Daniel turned back to me, his tone no longer formal or distant.
“Your Honor… are you alright?”
I gave a faint nod. “I will be.”
His gaze briefly fell on the bruise forming on my cheek, then on the scattered documents beside me.
“We’ll post security outside your room,” he said firmly. “No one comes in without your permission.”
“Thank you,” I replied.
He gave a single nod, signaled his team, and one by one the officers exited until only the quiet hum of the hospital remained.
When the door closed, I finally exhaled.
My body began to tremble.
Not from fear anymore—but from release.
From holding everything together for so long just to keep my children safe.
I looked down at them.
Noah was pressed against my chest, still warm, his tiny face crumpled from crying.
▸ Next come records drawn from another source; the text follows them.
(** * Claims pipeline: damage assessment, claim formatting, submission
      tracking and contractor payment

    A shallow embedding of [damage_assessment.py], [xactimate_integration.py]
    and [payment_processing.py], with the file-name check of
    [photo_collection_api.py].  Python floats are IEEE-754 binary64 values,
    so they are embedded as Rocq's primitive floats, whose operations are the
    same correctly rounded binary64 operations; Python integers are [Z].
    Directories of JSON records are finite maps from file names to parsed
    records, and the three sources of nondeterminism of the scripts (the
    pseudo-random generator, [uuid.uuid4] and [datetime.now]) are explicit
    inputs.

    A JSON record is embedded as a Rocq record.  A key that its readers
    fetch with [dict.get] and that some writer may leave out is an optional
    field; a file that does not parse is [None] in its directory.  Writing a
    file is assumed to succeed; the scripts log a failed write and go on.
    Logging and [time.sleep] have no counterpart. *)

From Stdlib Require Import ZArith Bool List String Ascii Lia.
From Stdlib Require Import PrimFloat SpecFloat.
From Stdlib Require FloatOps FloatAxioms.
From stdpp Require Import base option list strings pretty gmap fin_maps.

Local Open Scope string_scope.
Local Open Scope Z_scope.

(** ** Python values and arithmetic *)

Module Py.

(** Exceptions the modelled code can raise. *)
Inductive exn : Type :=
| ValueError | TypeError | AttributeError | KeyError | IndexError
| ZeroDivisionError | OverflowError.

(** A computation either returns a value or raises. *)
Inductive result (A : Type) : Type :=
| Ok (a : A)
| Raise (e : exn).
Arguments Ok {A} a.
Arguments Raise {A} e.

Definition bind {A B : Type} (r : result A) (k : A -> result B) : result B :=
  match r with
  | Ok a => k a
  | Raise e => Raise e
  end.

Notation "x <- m ; k" := (bind m (fun x => k))
  (at level 20, m at level 100, k at level 200, only parsing).

Definition is_ok {A : Type} (r : result A) : bool :=
  match r with Ok _ => true | Raise _ => false end.

(** A Python number: an [int] of unbounded size or a binary64 [float]. *)
Inductive pynum : Type :=
| PInt (z : Z)
| PFloat (f : float).

Definition prec : Z := FloatOps.prec.
Definition emax : Z := FloatOps.emax.

(** The integer [z] as a (possibly unnormalised) binary float [z * 2^0]. *)
Definition Z2SF (z : Z) : spec_float :=
  match z with
  | Z0 => S754_zero false
  | Zpos p => S754_finite false p 0
  | Zneg p => S754_finite true p 0
  end.

(** [float(z)]: the nearest binary64 value, ties to even; infinite when [z]
    is out of range. *)
Definition float_of_Z (z : Z) : float :=
  FloatOps.SF2Prim (binary_normalize prec emax z 0 false).

(** Conversion of an operand to [float] in mixed arithmetic; Python raises
    [OverflowError] for an [int] too large for a float. *)
Definition to_float (x : pynum) : result float :=
  match x with
  | PFloat f => Ok f
  | PInt z =>
      let f := float_of_Z z in
      if is_infinity f then Raise OverflowError else Ok f
  end.

(** The value of an f-string: its literal pieces and the numbers it
    interpolates, in order.  The decimal text of an interpolated number is
    not computed. *)
Inductive piece : Type :=
| Lit (s : string)
| Num (x : pynum).

Definition fstring : Type := list piece.

(** [x + y] *)
Definition add (x y : pynum) : result pynum :=
  match x, y with
  | PInt a, PInt b => Ok (PInt (a + b))
  | _, _ =>
      fx <- to_float x ;
      fy <- to_float y ;
      Ok (PFloat (fx + fy)%float)
  end.

(** [x * y] *)
Definition mul (x y : pynum) : result pynum :=
  match x, y with
  | PInt a, PInt b => Ok (PInt (a * b))
  | _, _ =>
      fx <- to_float x ;
      fy <- to_float y ;
      Ok (PFloat (fx * fy)%float)
  end.

(** [a / b] on two ints: the exact quotient rounded once; a zero divisor
    raises [ZeroDivisionError]. *)
Definition int_truediv (a b : Z) : result float :=
  if (b =? 0)%Z then Raise ZeroDivisionError
  else
    let q := FloatOps.SF2Prim (SFdiv prec emax (Z2SF a) (Z2SF b)) in
    if is_infinity q then Raise OverflowError else Ok q.

(** The builtin [sum]: a left fold of [+] starting from the int [0]. *)
Fixpoint sum_from (acc : pynum) (l : list pynum) : result pynum :=
  match l with
  | [] => Ok acc
  | x :: l' => acc' <- add acc x ; sum_from acc' l'
  end.

Definition sum (l : list pynum) : result pynum := sum_from (PInt 0) l.

(** [x / len(l)] with [n] the length: an int by an int, or a float by the
    length taken as a float.  A length is at most [sys.maxsize], far inside
    the float range, so converting it cannot overflow, and it is zero only
    for the empty list. *)
Definition div_len (x : pynum) (n : nat) : result float :=
  match n with
  | O => Raise ZeroDivisionError
  | S _ =>
      match x with
      | PInt a => int_truediv a (Z.of_nat n)
      | PFloat f => Ok (f / float_of_Z (Z.of_nat n))%float
      end
  end.

(** [sum(l) / len(l)] *)
Definition mean (l : list pynum) : result float :=
  s <- sum l ; div_len s (length l).

(** The integer nearest to [n / 2^k], ties to the even neighbour. *)
Definition round_half_even_shift (n : Z) (k : Z) : Z :=
  let d := 2 ^ k in
  let q := n / d in
  let r := n mod d in
  match (2 * r ?= d)%Z with
  | Lt => q
  | Gt => q + 1
  | Eq => if Z.even q then q else q + 1
  end.

(** [round(x, 2)] on a float: the exact value of [x] is rounded to the
    nearest multiple of 1/100 (ties to even) and that decimal is converted
    back to the nearest binary64 value.  Infinities, NaN, zeros and integral
    values are returned unchanged. *)
Definition round2 (x : float) : float :=
  match FloatOps.Prim2SF x with
  | S754_finite s m e =>
      if (0 <=? e)%Z then x
      else
        let q := round_half_even_shift (100 * Zpos m) (- e) in
        let r :=
          match q with
          | Zpos p => SFdiv prec emax (S754_finite s p 0) (S754_finite false 100 0)
          | _ => S754_zero s
          end in
        FloatOps.SF2Prim r
  | _ => x
  end.

End Py.

(** ** Dates and times *)

Module DateTime.

(** A naive [datetime]: calendar fields as Python stores them.  The ISO
    strings written to the JSON files are in one-to-one correspondence with
    these records, so a stored time stamp is modelled by the record. *)
Record datetime : Type := mk_datetime {
  year : Z; month : Z; day : Z;
  hour : Z; minute : Z; second : Z; microsecond : Z
}.

Definition is_leap (y : Z) : bool :=
  (y mod 4 =? 0) && (negb (y mod 100 =? 0) || (y mod 400 =? 0)).

Definition days_in_month (y m : Z) : Z :=
  if (m =? 2) then (if is_leap y then 29 else 28)
  else if (m =? 4) || (m =? 6) || (m =? 9) || (m =? 11) then 30
  else 31.

Definition days_before_year (y : Z) : Z :=
  let y' := y - 1 in
  y' * 365 + y' / 4 - y' / 100 + y' / 400.

Definition days_before_month (y m : Z) : Z :=
  nth (Z.to_nat m) [-1; 0; 31; 59; 90; 120; 151; 181; 212; 243; 273; 304; 334] 0
  + (if (2 <? m) && is_leap y then 1 else 0).

(** Proleptic Gregorian ordinal of a date (1 for 0001-01-01). *)
Definition ymd2ord (y m d : Z) : Z :=
  days_before_year y + days_before_month y m + d.

(** Microseconds since the start of day 0. *)
Definition to_microseconds (t : datetime) : Z :=
  (((ymd2ord (year t) (month t) (day t) * 24 + hour t) * 60 + minute t) * 60
   + second t) * 1000000 + microsecond t.

(** [(a - b).days]: a [timedelta] is normalised with its seconds and
    microseconds non-negative, so [days] is the floor of the difference. *)
Definition sub_days (a b : datetime) : Z :=
  (to_microseconds a - to_microseconds b) / 86400000000.

(** [t.replace(day=d)]; the constructor rejects a day outside the month. *)
Definition replace_day (t : datetime) (d : Z) : Py.result datetime :=
  if (1 <=? d) && (d <=? days_in_month (year t) (month t)) then
    Py.Ok (mk_datetime (year t) (month t) d
             (hour t) (minute t) (second t) (microsecond t))
  else Py.Raise Py.ValueError.

Definition fields (t : datetime) : list Z :=
  [year t; month t; day t; hour t; minute t; second t; microsecond t].

Fixpoint lex_leb (a b : list Z) : bool :=
  match a, b with
  | [], _ => true
  | _ :: _, [] => false
  | x :: a', y :: b' => (x <? y) || ((x =? y) && lex_leb a' b')
  end.

(** [a <= b] on datetimes: field by field, most significant first. *)
Definition leb (a b : datetime) : bool := lex_leb (fields a) (fields b).

(** A calendar date [YYYY-MM-DD] and the two instants the report derives
    from it: [date + 'T00:00:00'] and [date + 'T23:59:59']. *)
Record date : Type := mk_date { d_year : Z; d_month : Z; d_day : Z }.

Definition start_of_day (d : date) : datetime :=
  mk_datetime (d_year d) (d_month d) (d_day d) 0 0 0 0.

Definition end_of_day (d : date) : datetime :=
  mk_datetime (d_year d) (d_month d) (d_day d) 23 59 59 0.

(** The text [YYYY-MM-DD] of a date. *)
Definition pad (width : nat) (z : Z) : string :=
  let digits := pretty.pretty z in
  String.concat "" (repeat "0" (width - String.length digits)) +:+ digits.

Definition iso_date (d : date) : string :=
  pad 4 (d_year d) +:+ "-" +:+ pad 2 (d_month d) +:+ "-" +:+ pad 2 (d_day d).

(** Parsing [iso.split('.')[0]]: the fractional seconds are dropped. *)
Definition drop_fraction (t : datetime) : datetime :=
  mk_datetime (year t) (month t) (day t) (hour t) (minute t) (second t) 0.

End DateTime.

(** ** Text *)

Module Text.

Definition lower_ascii (c : ascii) : ascii :=
  let n := nat_of_ascii c in
  if (65 <=? n)%nat && (n <=? 90)%nat then ascii_of_nat (n + 32) else c.

Definition upper_ascii (c : ascii) : ascii :=
  let n := nat_of_ascii c in
  if (97 <=? n)%nat && (n <=? 122)%nat then ascii_of_nat (n - 32) else c.

Fixpoint map_string (f : ascii -> ascii) (s : string) : string :=
  match s with
  | EmptyString => EmptyString
  | String c s' => String (f c) (map_string f s')
  end.

(** [s.lower()], [s.upper()] and [s.capitalize()] on ASCII text (case
    mappings of other scripts are left unchanged). *)
Definition lower (s : string) : string := map_string lower_ascii s.
Definition upper (s : string) : string := map_string upper_ascii s.
Definition capitalize (s : string) : string :=
  match s with
  | EmptyString => EmptyString
  | String c s' => String (upper_ascii c) (lower s')
  end.

(** [s.startswith(p)] and [s.endswith(p)]. *)
Definition startswith (s p : string) : bool := String.prefix p s.

Definition endswith (s p : string) : bool :=
  let n := String.length s in
  let k := String.length p in
  (k <=? n)%nat && String.eqb (String.substring (n - k) k s) p.

(** [str(z)] for an int. *)
Definition str_int (z : Z) : string := pretty.pretty z.

End Text.

(** ** The pseudo-random generator *)

Module Random.

(** The generator is a tape of raw draws: entry [i] decides the outcome of
    the [i]-th call made to it.  Every behaviour of the real generator is the
    behaviour of some tape. *)
Definition tape : Type := nat -> Z.

(** A computation that consumes draws: it reads the tape from a position and
    returns the next position. *)
Definition M (A : Type) : Type := tape -> nat -> A * nat.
Nora shifted gently in her bassinet, restless but unharmed.
I reached out and touched them both, as if that alone could erase what had almost happened.
An hour later, the door opened again.
Slowly this time.
Ethan.
My husband.
His eyes immediately found mine, then moved to the bruise on my face… and finally to the papers on the tray.
“What happened?” he asked, his voice tight in a way I had never heard before.
I didn’t soften the truth.
“Your mother was here,” I said. “She tried to take Noah. She hit me.”
He went still.
“What?”
“She brought legal documents,” I continued. “She said she was taking him for Karen.”
The room fell into a heavy silence.
Ethan ran a hand through his hair and started pacing, as if motion could somehow delay what he was hearing.
“She wouldn’t—” he began.
“She did.”
He stopped.
And looked at me again—really looked.
At my bruised cheek.
At the emergency button beside the bed.
At Noah in my arms.
At Nora beside me.
At the hospital bed I could barely sit up in.
And something inside his expression cracked.